Cold showers and ice baths. Brief cold exposure activates brown adipose tissue and burns some additional calories. The effect is small (10–30 kcal per session) and fades as your body adapts. Cold exposure has genuine benefits for recovery and mood, but metabolic boosting is not one of them.

Spicy food. Capsaicin raises metabolic rate briefly by about 8%. On a 2,000 kcal day, that is 20 kcal. Eat chillies because you like them, not because they will change your body composition.

Fat-burner supplements. Most contain caffeine, green tea extract, and various herbal ingredients with minimal evidence. At best they replicate the effect of a cup of coffee. At worst they contain undisclosed stimulants with cardiovascular risks. Save your money.

Eating six small meals instead of three. The thermic effect of food is determined by total intake, not meal frequency. Six meals of 300 kcal produce the same TEF as three meals of 600 kcal. Meal timing is a preference, not a metabolic lever.

What actually works: resistance training and adequate protein. Building and maintaining muscle tissue is the only sustainable way to raise BMR. Everything else is noise.

Frequently asked questions

What is a normal BMR?

For adult women, BMR typically ranges from 1,200 to 1,600 kcal per day. For adult men, 1,500 to 2,000 kcal. The variation depends primarily on lean body mass, height, age, and sex. A taller, more muscular person will have a higher BMR than a shorter, lighter person of the same age.

Can I eat below my BMR?

Technically you can, but it is rarely advisable outside medical supervision. Eating below BMR for extended periods increases muscle loss, reduces metabolic rate, disrupts hormones, and makes the diet harder to sustain. A moderate deficit (10–25% below TDEE, which keeps intake above BMR) is safer and more effective long-term.

Does muscle raise BMR?

Yes. Muscle tissue burns roughly 13 kcal per kg per day at rest, compared to about 4.5 kcal per kg for fat tissue. Adding 5 kg of muscle would raise your BMR by about 65 kcal per day. It is not a massive number, but it compounds over time and is one of the strongest arguments for resistance training during weight loss.

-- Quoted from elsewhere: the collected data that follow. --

(** Successive calls of [process_input], as in [loop() { cli.process_input(); }]:
    the final engine, the sink and the dispatched invocations, in order. *)
Fixpoint poll (chunks : list (list ascii)) (e : CliEngine)
  : CliEngine * list IoCall * list CommandArgs :=
  match chunks with
  | [] => (e, [], [])
  | read_buffer :: chunks' =>
      let '(e1, out1, d) := process_input read_buffer e in
      let '(e2, out2, ds) := poll chunks' e1 in
      (e2, out1 ++ out2, option_list d ++ ds)
  end.

End Engine.

Arguments mkCommandDefinition {ContextType}.
Arguments name {ContextType}.
Arguments execute {ContextType}.
Arguments help {ContextType}.
Arguments mkCliEngine {ContextType}.
Arguments context_ {ContextType}.
Arguments input_buffer_ {ContextType}.
Arguments input_pos_ {ContextType}.
Arguments last_line_char_ {ContextType}.
Arguments prompt_sent_ {ContextType}.
Arguments set_context {ContextType}.
Arguments set_input_buffer {ContextType}.
Arguments set_input_pos {ContextType}.
Arguments set_last_line_char {ContextType}.
Arguments set_prompt_sent {ContextType}.
Arguments CliEngine_new {ContextType}.
Arguments memset_input_buffer {ContextType}.
Arguments reset_session {ContextType}.
Arguments print_help {ContextType}.
Arguments dispatch_loop {ContextType}.
Arguments dispatch_command {ContextType}.
Arguments execute_command {ContextType}.
Arguments input_char {ContextType}.
Arguments input_loop {ContextType}.
Arguments get_command_input {ContextType}.
Arguments prompt_if_needed {ContextType}.
Arguments process_input {ContextType}.
Arguments feed_chunks {ContextType}.
Arguments poll {ContextType}.


(** ** The WiFi adapter: [ESP32WiFiIo::get_bytes] *)

Module ESP32WiFiIo.

Import Stdlib.Init.Byte.

Section Adapter.

(** [errno] values of the socket layer; their definitions are in the
    platform headers. *)
Variables EAGAIN EWOULDBLOCK : Z.

(** The members that [get_bytes] uses. *)
Record t := mk {
  socket_fd_ : Z;
  connected_ : bool
}.

(** What [recv(socket_fd_, buffer, max_len, 0)] did: its return value, the
    [errno] it left, and the caller's buffer after the call (the received
    bytes are its first [recv_result] cells). *)
Record recv_outcome := mkRecv {
  recv_result : Z;
  recv_errno : Z;
  recv_buffer : list byte
}.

What is the difference between BMR and RMR?

BMR (Basal Metabolic Rate) is measured under strict laboratory conditions: 12+ hours fasted, complete rest, thermoneutral environment. RMR (Resting Metabolic Rate) is measured under less strict conditions and is typically 5–10% higher than BMR because it includes the minor energy cost of being awake. In practice, most online calculators estimate RMR and label it BMR.